Paris in the Fifties is the setting, under threat from a serial killer targeting women in the night. After several months of investigations top police snooper Maigret is reaching the end of his rope with the authorities. It seems like his reputation will die with the latest victim. This doom-laden introduction, accompanied by an earnest soundtrack throughout, isn’t the best jumping in point. The film feels more like a finale than a debut (another has been made), and would have worked better at a point where you’d gotten to know the characters. Here you’re none the wiser about anything as everyone is so caught up.
Atkinson plays the title role in an otherworldly and preoccupied manner that I’m not sure is intentional. Like many comic actors who take on a straight part he appears to have shut down rather than emote. The director should really have tried to get more out of him. His detached performance isn’t a bad fit for the deductive stuff, but he sorely lacks much of a human dimension in scenes with his wife and colleagues. Perhaps future entries will see him relax a bit.

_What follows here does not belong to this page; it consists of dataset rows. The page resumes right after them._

Lemma dist_start a b p : DistanceSquareTo p a == DistanceSquareTo p (point_at a b 0).
Proof. unfold DistanceSquareTo, point_at; simpl. ring. Qed.
Lemma dist_end a b p : DistanceSquareTo p b == DistanceSquareTo p (point_at a b 1).
Proof. unfold DistanceSquareTo, point_at; simpl. ring. Qed.
Lemma on_segment_at a b t : 0 <= t -> t <= 1 -> on_segment a b (point_at a b t).
Proof. intros. by exists t. Qed.
Lemma on_segment_ends a b : on_segment a b a /\ on_segment a b b.
Proof. split; [exists 0|exists 1]; (split; [split; lra|]); unfold point_at; simpl; split; ring. Qed.
Lemma on_segment_dist a b q p : on_segment a b q -> exists t, 0 <= t /\ t <= 1 /\ DistanceSquareTo p q == DistanceSquareTo p (point_at a b t).
Proof. intros (t & [? ?] & [Hx Hy]). exists t. repeat split; try done. unfold DistanceSquareTo. by rewrite Hx, Hy. Qed.

(** The squared distance to a segment is the squared distance to the point that is
    returned with it, which lies on the segment, and no point of the segment is nearer. *)
Lemma segment_distance_is_minimal a b p : seg_exact a b -> kMathEpsilon < seg_length_ (seg a b) ->
  let '(d, q) := Seg_DistanceSquareTo_nearest (seg a b) p in
  Seg_DistanceSquareTo (seg a b) p = d /\ on_segment a b q /\ d == DistanceSquareTo p q /\
  forall q', on_segment a b q' -> d <= DistanceSquareTo p q'.
Proof.
  intros Hx He. pose proof (seg_dist a b p 0 Hx He) as D0. pose proof (seg_dist a b p 1 Hx He) as D1.
  destruct (seg_unit a b Hx He) as (HL & Hu & H1 & H2).
  assert (forall d, (forall t, 0 <= t -> t <= 1 -> d <= DistanceSquareTo p (point_at a b t)) ->
    forall q', on_segment a b q' -> d <= DistanceSquareTo p q') as Hmin.
  { intros d Hd q' Hq'. destruct (on_segment_dist a b q' p Hq') as (t & ? & ? & ->). by apply Hd. }
  unfold Seg_DistanceSquareTo_nearest, Seg_DistanceSquareTo.
  replace (dle (seg_length_ (seg a b)) kMathEpsilon) with false by (symmetry; by dsimp).
  set (s := seg a b) in *. change (start_ s) with a. change (end_ s) with b.
  destruct (dle (proj s p) 0) eqn:E0; [|destruct (dle (seg_length_ s) (proj s p)) eqn:E1]; dsimp.
  - split; [done|]. split; [apply on_segment_ends|]. split; [done|]. apply Hmin. intros t Ht0 Ht1.
    rewrite (seg_dist a b p t Hx He : _ == _). fold s. change (DistanceSquareTo p a <= (proj s p - t * seg_length_ s) * (proj s p - t * seg_length_ s) + off s p * off s p).
    rewrite (dist_start a b), D0. fold s. destruct (clamp_sq (proj s p) (seg_length_ s) (t * seg_length_ s)) as [Hc _]; [nra|nra|]. specialize (Hc E0). lra.
  - split; [done|]. split; [apply on_segment_ends|]. split; [done|]. apply Hmin. intros t Ht0 Ht1.
    rewrite (seg_dist a b p t Hx He : _ == _). rewrite (dist_end a b), D1. fold s.
    destruct (clamp_sq (proj s p) (seg_length_ s) (t * seg_length_ s)) as [_ Hc]; [nra|nra|]. specialize (Hc E1). lra.
  - split; [done|]. set (t0 := proj s p / seg_length_ s).
    assert (~ seg_length_ s == 0) by lra. assert (t0 * seg_length_ s == proj s p) as Et by (unfold t0; field; done).
    assert (0 <= t0 /\ t0 <= 1) as [Ht0 Ht1] by (split; nra).
    assert (x_ (vadd a (vmul (unit_direction_ s) (proj s p))) == x_ (point_at a b t0)) as Ex
      by (unfold vadd, vmul, point_at; cbn [x_ y_]; rewrite H1, <- Et; ring).
    assert (y_ (vadd a (vmul (unit_direction_ s) (proj s p))) == y_ (point_at a b t0)) as Ey
      by (unfold vadd, vmul, point_at; cbn [x_ y_]; rewrite H2, <- Et; ring).
    split; [by exists t0|]. split.
    + unfold DistanceSquareTo at 1. rewrite Ex, Ey. fold (DistanceSquareTo p (point_at a b t0)).
      rewrite (seg_dist a b p t0 Hx He : _ == _). fold s. rewrite Et. unfold Square. ring.
    + apply Hmin. intros t _ _. rewrite (seg_dist a b p t Hx He : _ == _). fold s. unfold Square. pose proof (Qsq_nonneg (proj s p - t * seg_length_ s)). lra.
Qed.

(** *** Intersections *)
Lemma IsWithin_spec v l h : IsWithin v l h = true <-> dmin l h - kMathEpsilon <= v /\ v <= dmax l h + kMathEpsilon.
Proof. unfold IsWithin. destruct (dlt h l) eqn:E; rewrite andb_true_iff, !dle_true; dcase; split; intros [? ?]; split; lra. Qed.

Lemma on_segment_IsPointIn a b q : seg_exact a b -> kMathEpsilon < seg_length_ (seg a b) -> on_segment a b q ->
  Seg_IsPointIn (seg a b) q = true.
Proof.
  intros Hx He (t & [Ht0 Ht1] & [Ex Ey]). unfold Seg_IsPointIn.
  replace (dle (seg_length_ (seg a b)) kMathEpsilon) with false by (symmetry; by dsimp). simpl. simpl in Ex, Ey.
  assert (CrossProd3 q a b == 0) as E by (unfold CrossProd3, CrossProd; simpl; rewrite Ex, Ey; ring).
  assert (dlt kMathEpsilon (fabs (CrossProd3 q a b)) = false) as -> by (unfold fabs, kMathEpsilon; dcase; lra).
  apply andb_true_iff; rewrite !IsWithin_spec. unfold kMathEpsilon. dcase; repeat split; nra.
Qed.

Lemma end_IsPointIn a b : seg_exact a b -> Seg_IsPointIn (seg a b) a = true /\ Seg_IsPointIn (seg a b) b = true.
Proof.
  intros Hx. destruct (dle (seg_length_ (seg a b)) kMathEpsilon) eqn:E.
  - unfold Seg_IsPointIn. rewrite E. destruct Hx as [Hp Hx]. dsimp. simpl in *. rewrite !andb_true_iff, !dle_true, !fabs_le.
    pose proof (Qsq_nonneg (x_ b - x_ a)). pose proof (Qsq_nonneg (y_ b - y_ a)). set (h := hypot _ _) in *. unfold kMathEpsilon in *.
    assert (forall z : Q, z * z <= h * h -> - h <= z /\ z <= h) as Hz by (intros z Hz; split; nra).
    destruct (Hz (x_ b - x_ a)) as [? ?]; [lra|]. destruct (Hz (y_ b - y_ a)) as [? ?]; [lra|]. repeat split; lra.
  - dsimp. destruct (on_segment_ends a b). split; by apply on_segment_IsPointIn.
Qed.

Lemma opposite_ratio (c d e : Q) : 0 < e -> c * d < - e -> ~ d - c == 0 /\ 0 <= d / (d - c) /\ d / (d - c) <= 1.
Proof.
  intros He H. destruct (Qlt_le_dec c 0).
  - assert (0 < d) by nra. assert (0 < d - c) by lra. split; [lra|]. split; [apply Qle_shift_div_l; lra|apply Qle_shift_div_r; lra].
  - assert (d < 0) by nra. assert (0 < c) by nra. split; [lra|].
    assert (d / (d - c) == - d / (c - d)) as -> by (field; lra).
    split; [apply Qle_shift_div_l; lra|apply Qle_shift_div_r; lra].
Qed.

(** The point at which two segments cross is on both. *)
Lemma crossing_on_both s e o f :
  let cc1 := CrossProd3 s e o in let cc2 := CrossProd3 s e f in
  let cc3 := CrossProd3 o f s in let cc4 := CrossProd3 o f e in
  cc1 * cc2 < - kMathEpsilon -> cc3 * cc4 < - kMathEpsilon ->
  let ratio := cc4 / (cc4 - cc3) in
  let p := mkVec (x_ s * ratio + x_ e * (1 - ratio)) (y_ s * ratio + y_ e * (1 - ratio)) in
  on_segment s e p /\ on_segment o f p.
Proof.
  intros cc1 cc2 cc3 cc4 H12 H34 ratio p. assert (0 < kMathEpsilon) as He by (unfold kMathEpsilon; lra).
  destruct (opposite_ratio cc3 cc4 _ He H34) as (Hn & H0 & H1). fold ratio in H0, H1.
  rewrite (Qmult_comm cc1) in H12. destruct (opposite_ratio cc2 cc1 _ He H12) as (Hn' & H0' & H1').
  split; [exists (1 - ratio); split; [split; lra|]; unfold p, point_at; simpl; split; ring|].
  exists (cc1 / (cc1 - cc2)). split; [done|].
  assert (cc1 - cc2 == cc4 - cc3) as ED by (unfold cc1, cc2, cc3, cc4, CrossProd3, CrossProd; simpl; ring).
  unfold p, ratio, point_at; simpl. rewrite ED in Hn' |- *.
  split; unfold cc1, cc2, cc3, cc4, CrossProd3, CrossProd in *; simpl in *; field; done.
Qed.

(** What GetIntersect returns is a point of both segments, as IsPointIn sees it. *)
Lemma intersection_is_on_both s e o f p : seg_exact s e -> seg_exact o f ->
  GetIntersect (seg s e) (seg o f) = Some p ->
  Seg_IsPointIn (seg s e) p = true /\ Seg_IsPointIn (seg o f) p = true.
Proof.
  intros Hs Ho. destruct (end_IsPointIn _ _ Hs) as [Hs1 Hs2]. destruct (end_IsPointIn _ _ Ho) as [Ho1 Ho2].
  unfold GetIntersect. change (start_ (seg s e)) with s. change (end_ (seg s e)) with e.
  change (start_ (seg o f)) with o. change (end_ (seg o f)) with f.
  repeat match goal with |- context [if Seg_IsPointIn ?a ?b then _ else _] => destruct (Seg_IsPointIn a b) eqn:?; [by intros [= <-]|] end.
  destruct (dle (seg_length_ (seg s e)) kMathEpsilon) eqn:Es; [done|]. destruct (dle (seg_length_ (seg o f)) kMathEpsilon) eqn:Eo; [done|]. cbn [orb].
  destruct (dle _ (CrossProd3 s e o * _)) eqn:E1; [done|]. destruct (dle _ (CrossProd3 o f s * _)) eqn:E2; [done|].
  intros [= <-]. dsimp. destruct (crossing_on_both s e o f E1 E2) as [H1 H2].
  split; by apply on_segment_IsPointIn.
Qed.
End distance_theorems.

Simenon’s plot gets interesting at the halfway mark as Maigret determinedly holds onto his prime suspect despite mounting pressure to release him. It would help if you cared, but in fairness to writer Stewart Harcourt and members of the supporting cast (in particular Aidan McCardle) the production does manage a couple of tense sequences.
I would watch the programme again, to see how Atkinson develops and to enjoy the sharp suits and smoke-filled dens of iniquity. On this evidence however I wouldn’t place too much faith in Maigret 2016 cracking the case of this viewer’s loyalty.